### PROMPT
Could you show all lines in the entries below that contain the string "start"?

Saved data entries:

=======

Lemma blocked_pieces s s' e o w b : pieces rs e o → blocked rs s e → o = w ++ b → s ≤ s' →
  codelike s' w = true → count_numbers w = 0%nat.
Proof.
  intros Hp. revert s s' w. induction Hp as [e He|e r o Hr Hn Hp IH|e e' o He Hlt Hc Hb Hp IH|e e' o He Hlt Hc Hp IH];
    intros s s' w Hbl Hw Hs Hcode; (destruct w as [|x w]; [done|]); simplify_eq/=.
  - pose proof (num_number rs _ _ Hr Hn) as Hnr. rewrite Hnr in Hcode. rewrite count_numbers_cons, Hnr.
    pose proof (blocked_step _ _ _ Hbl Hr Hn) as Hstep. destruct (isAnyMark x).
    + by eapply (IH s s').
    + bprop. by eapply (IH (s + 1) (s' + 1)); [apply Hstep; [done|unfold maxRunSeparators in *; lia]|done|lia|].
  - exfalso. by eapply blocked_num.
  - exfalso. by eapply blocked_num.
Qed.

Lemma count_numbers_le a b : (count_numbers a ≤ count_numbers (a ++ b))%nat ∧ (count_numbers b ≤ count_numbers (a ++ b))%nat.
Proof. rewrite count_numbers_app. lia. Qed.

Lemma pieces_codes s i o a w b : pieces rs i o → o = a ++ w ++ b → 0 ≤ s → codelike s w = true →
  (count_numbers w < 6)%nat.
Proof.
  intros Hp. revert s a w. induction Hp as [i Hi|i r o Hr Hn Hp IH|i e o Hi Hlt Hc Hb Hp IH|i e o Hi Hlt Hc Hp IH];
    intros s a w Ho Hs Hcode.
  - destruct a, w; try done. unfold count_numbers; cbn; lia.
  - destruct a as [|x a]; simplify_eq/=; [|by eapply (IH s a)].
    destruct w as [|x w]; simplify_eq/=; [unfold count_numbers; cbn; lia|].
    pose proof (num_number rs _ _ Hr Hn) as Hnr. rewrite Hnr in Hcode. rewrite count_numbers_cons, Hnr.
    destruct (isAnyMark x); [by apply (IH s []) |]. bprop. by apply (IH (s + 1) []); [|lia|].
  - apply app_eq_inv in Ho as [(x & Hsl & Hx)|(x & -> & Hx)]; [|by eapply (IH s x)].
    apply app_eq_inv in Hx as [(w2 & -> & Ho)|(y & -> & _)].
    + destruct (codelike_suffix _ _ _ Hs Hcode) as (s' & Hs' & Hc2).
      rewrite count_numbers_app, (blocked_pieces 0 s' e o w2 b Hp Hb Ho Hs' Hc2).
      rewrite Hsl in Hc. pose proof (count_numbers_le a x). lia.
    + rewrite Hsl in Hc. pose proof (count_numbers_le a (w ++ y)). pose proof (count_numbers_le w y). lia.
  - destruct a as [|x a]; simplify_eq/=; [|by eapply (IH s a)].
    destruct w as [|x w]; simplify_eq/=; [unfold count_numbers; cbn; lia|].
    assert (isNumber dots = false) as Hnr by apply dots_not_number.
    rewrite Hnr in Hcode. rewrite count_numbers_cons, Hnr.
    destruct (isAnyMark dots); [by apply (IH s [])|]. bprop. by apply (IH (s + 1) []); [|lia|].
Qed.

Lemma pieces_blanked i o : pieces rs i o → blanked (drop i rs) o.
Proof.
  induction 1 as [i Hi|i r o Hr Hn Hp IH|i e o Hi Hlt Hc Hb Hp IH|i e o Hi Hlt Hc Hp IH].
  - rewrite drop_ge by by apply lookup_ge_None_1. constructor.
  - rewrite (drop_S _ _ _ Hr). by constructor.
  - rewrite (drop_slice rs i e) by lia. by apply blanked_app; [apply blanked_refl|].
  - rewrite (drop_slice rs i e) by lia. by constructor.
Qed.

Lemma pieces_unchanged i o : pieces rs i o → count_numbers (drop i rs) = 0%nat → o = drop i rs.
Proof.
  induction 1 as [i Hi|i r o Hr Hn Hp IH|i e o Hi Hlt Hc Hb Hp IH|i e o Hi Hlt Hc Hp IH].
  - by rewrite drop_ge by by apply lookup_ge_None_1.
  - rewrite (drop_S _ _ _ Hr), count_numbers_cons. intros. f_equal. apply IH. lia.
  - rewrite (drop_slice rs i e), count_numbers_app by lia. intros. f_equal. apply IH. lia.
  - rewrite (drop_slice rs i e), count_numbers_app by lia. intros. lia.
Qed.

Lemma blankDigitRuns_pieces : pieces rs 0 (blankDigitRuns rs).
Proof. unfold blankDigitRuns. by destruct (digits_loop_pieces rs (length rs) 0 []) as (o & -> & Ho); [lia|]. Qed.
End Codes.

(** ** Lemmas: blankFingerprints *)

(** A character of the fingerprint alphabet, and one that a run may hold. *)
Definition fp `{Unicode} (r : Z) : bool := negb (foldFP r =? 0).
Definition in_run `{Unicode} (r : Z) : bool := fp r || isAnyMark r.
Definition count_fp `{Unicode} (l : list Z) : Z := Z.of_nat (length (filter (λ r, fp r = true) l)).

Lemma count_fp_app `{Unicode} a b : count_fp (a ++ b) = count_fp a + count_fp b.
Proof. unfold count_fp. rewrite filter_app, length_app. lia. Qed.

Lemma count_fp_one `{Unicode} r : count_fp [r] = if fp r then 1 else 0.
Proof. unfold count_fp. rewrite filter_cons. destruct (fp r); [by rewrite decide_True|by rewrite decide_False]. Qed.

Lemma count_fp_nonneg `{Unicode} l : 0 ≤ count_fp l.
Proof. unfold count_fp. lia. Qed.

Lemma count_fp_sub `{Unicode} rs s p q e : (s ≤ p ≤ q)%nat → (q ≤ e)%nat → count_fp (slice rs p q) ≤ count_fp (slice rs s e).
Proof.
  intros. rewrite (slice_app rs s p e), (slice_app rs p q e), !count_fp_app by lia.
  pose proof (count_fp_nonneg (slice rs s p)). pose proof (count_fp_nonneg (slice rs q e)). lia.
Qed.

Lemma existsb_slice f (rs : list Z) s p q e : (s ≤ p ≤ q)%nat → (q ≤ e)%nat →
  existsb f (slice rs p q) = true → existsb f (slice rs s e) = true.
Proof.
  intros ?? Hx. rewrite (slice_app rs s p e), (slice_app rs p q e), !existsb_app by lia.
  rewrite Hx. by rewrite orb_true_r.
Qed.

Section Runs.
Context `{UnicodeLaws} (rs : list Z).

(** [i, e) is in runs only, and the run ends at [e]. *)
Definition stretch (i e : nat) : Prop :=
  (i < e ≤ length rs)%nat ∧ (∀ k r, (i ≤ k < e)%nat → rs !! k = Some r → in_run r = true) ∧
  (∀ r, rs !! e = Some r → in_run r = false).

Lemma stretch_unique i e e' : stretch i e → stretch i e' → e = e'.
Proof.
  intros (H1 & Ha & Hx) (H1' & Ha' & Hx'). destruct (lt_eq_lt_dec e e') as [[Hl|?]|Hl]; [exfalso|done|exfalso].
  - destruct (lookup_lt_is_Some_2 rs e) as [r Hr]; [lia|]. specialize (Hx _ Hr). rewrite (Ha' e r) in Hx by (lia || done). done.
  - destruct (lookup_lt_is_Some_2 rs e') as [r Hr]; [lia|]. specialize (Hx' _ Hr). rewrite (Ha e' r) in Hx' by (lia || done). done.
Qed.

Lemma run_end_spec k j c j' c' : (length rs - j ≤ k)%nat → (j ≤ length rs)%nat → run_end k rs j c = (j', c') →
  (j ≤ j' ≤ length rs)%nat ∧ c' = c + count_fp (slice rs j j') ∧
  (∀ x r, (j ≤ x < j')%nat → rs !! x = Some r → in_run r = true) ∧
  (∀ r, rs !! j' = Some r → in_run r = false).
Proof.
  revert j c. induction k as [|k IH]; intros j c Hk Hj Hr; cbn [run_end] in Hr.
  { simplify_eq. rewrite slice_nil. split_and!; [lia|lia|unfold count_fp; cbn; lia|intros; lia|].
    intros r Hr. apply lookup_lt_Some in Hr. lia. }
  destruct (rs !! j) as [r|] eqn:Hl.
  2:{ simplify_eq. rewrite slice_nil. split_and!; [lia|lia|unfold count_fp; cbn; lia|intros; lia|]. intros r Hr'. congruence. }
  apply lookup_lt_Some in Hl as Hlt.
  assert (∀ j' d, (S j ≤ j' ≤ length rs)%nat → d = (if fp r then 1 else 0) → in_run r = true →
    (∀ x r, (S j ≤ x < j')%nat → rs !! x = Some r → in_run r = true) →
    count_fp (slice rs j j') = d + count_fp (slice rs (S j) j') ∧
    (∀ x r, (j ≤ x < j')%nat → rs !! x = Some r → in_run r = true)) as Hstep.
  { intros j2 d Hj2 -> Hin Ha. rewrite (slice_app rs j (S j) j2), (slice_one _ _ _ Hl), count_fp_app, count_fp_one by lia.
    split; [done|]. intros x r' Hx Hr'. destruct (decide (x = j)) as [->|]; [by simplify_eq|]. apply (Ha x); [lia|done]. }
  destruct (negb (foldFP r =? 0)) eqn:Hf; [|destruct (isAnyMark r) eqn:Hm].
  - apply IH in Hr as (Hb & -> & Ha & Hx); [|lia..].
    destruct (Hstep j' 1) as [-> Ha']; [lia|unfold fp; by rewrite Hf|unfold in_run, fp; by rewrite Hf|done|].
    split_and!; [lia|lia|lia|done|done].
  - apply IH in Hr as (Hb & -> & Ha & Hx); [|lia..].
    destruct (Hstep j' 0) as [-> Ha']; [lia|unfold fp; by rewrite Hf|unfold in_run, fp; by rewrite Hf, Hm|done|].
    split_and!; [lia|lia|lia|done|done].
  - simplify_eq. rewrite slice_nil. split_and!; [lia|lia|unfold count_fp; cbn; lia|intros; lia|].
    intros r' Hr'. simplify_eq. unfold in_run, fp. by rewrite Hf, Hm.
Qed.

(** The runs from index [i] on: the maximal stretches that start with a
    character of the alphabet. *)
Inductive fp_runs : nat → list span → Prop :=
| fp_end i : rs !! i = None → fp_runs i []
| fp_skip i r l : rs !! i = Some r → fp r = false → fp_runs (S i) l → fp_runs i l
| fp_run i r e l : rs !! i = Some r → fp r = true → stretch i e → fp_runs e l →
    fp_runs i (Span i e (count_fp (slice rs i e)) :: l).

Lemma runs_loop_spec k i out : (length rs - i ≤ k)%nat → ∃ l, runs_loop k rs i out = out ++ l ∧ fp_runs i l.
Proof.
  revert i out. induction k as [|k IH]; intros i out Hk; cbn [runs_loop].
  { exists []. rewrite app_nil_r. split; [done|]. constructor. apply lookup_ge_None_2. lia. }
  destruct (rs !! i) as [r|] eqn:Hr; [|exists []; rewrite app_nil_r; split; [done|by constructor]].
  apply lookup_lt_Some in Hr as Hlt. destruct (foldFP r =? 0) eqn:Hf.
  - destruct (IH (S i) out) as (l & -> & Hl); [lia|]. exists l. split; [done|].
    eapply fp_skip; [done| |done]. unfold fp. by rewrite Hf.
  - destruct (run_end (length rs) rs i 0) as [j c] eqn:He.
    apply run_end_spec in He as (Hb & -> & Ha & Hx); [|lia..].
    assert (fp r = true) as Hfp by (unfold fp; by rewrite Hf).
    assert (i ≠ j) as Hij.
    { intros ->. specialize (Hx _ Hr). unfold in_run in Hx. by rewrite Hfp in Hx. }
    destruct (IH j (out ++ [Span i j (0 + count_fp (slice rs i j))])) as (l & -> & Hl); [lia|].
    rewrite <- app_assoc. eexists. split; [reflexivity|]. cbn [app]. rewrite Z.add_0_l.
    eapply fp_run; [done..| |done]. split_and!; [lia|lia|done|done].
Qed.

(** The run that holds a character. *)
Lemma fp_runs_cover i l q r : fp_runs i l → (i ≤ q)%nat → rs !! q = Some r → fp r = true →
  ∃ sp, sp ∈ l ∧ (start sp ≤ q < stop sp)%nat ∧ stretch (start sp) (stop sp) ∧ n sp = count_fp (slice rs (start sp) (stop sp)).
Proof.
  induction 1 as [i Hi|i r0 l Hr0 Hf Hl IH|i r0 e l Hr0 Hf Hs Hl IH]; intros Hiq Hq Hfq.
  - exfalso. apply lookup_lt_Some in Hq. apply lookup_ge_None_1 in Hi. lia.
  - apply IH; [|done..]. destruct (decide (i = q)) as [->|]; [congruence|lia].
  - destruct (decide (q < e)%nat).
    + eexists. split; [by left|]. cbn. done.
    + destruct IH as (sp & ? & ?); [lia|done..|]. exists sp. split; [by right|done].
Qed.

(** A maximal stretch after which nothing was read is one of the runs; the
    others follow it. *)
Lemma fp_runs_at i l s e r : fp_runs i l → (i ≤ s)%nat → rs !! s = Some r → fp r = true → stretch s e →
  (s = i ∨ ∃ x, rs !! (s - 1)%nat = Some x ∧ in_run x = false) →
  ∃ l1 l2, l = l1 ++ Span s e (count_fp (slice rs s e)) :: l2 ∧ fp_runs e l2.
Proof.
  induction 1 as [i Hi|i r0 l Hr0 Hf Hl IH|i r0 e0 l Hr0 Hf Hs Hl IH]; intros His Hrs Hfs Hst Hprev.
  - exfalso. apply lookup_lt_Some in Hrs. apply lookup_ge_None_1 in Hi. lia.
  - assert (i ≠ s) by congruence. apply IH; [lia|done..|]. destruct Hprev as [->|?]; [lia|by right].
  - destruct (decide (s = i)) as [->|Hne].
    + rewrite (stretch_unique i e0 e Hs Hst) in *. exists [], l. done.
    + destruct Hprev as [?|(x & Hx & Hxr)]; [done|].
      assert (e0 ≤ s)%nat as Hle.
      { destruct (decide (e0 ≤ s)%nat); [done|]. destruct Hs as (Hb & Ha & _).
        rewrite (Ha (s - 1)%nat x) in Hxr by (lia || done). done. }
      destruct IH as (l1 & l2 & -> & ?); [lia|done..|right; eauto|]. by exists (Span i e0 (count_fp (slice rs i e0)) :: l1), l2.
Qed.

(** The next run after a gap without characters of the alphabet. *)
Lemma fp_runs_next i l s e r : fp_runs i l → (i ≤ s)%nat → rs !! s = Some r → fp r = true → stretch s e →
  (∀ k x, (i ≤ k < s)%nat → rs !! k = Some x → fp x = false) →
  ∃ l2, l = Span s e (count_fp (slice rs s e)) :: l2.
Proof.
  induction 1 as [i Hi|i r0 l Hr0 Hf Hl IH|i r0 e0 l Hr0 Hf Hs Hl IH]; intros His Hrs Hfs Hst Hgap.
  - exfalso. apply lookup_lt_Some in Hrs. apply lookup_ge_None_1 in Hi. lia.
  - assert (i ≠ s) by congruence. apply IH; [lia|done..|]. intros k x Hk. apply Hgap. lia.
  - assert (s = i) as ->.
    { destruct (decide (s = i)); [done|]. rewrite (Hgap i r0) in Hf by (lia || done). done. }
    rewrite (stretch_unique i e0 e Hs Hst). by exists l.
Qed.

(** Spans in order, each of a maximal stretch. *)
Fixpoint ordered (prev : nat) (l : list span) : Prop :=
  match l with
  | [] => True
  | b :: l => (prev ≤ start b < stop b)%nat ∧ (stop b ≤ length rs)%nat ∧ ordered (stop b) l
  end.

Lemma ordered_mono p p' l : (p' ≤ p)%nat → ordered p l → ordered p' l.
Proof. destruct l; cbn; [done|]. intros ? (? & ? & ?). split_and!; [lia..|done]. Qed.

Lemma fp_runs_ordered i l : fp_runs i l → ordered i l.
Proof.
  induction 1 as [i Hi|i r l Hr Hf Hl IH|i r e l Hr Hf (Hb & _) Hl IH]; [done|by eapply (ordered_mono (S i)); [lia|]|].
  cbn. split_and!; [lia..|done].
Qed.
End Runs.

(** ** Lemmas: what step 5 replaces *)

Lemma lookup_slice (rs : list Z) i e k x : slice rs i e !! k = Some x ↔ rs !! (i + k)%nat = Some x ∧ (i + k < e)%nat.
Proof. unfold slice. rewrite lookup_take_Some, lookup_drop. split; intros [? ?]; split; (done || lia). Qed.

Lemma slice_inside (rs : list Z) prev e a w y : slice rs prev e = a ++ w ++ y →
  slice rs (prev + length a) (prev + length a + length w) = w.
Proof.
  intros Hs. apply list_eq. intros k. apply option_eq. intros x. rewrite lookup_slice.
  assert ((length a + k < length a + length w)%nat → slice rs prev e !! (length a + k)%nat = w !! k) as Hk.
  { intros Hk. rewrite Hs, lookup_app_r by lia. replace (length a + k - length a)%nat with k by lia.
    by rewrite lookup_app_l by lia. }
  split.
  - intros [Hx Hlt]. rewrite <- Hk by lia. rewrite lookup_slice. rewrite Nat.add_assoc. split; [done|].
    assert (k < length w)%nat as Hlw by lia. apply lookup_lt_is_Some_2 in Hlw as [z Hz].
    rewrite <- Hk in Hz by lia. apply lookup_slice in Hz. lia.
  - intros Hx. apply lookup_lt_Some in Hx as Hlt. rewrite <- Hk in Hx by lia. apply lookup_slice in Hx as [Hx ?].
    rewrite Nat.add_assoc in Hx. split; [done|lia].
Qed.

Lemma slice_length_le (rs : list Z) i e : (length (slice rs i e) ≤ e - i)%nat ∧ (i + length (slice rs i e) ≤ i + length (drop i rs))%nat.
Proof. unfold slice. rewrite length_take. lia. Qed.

=======

### TASK RESULT
(** The runs from index [i] on: the maximal stretches that start with a
  ∃ sp, sp ∈ l ∧ (start sp ≤ q < stop sp)%nat ∧ stretch (start sp) (stop sp) ∧ n sp = count_fp (slice rs (start sp) (stop sp)).
  | b :: l => (prev ≤ start b < stop b)%nat ∧ (stop b ≤ length rs)%nat ∧ ordered (stop b) l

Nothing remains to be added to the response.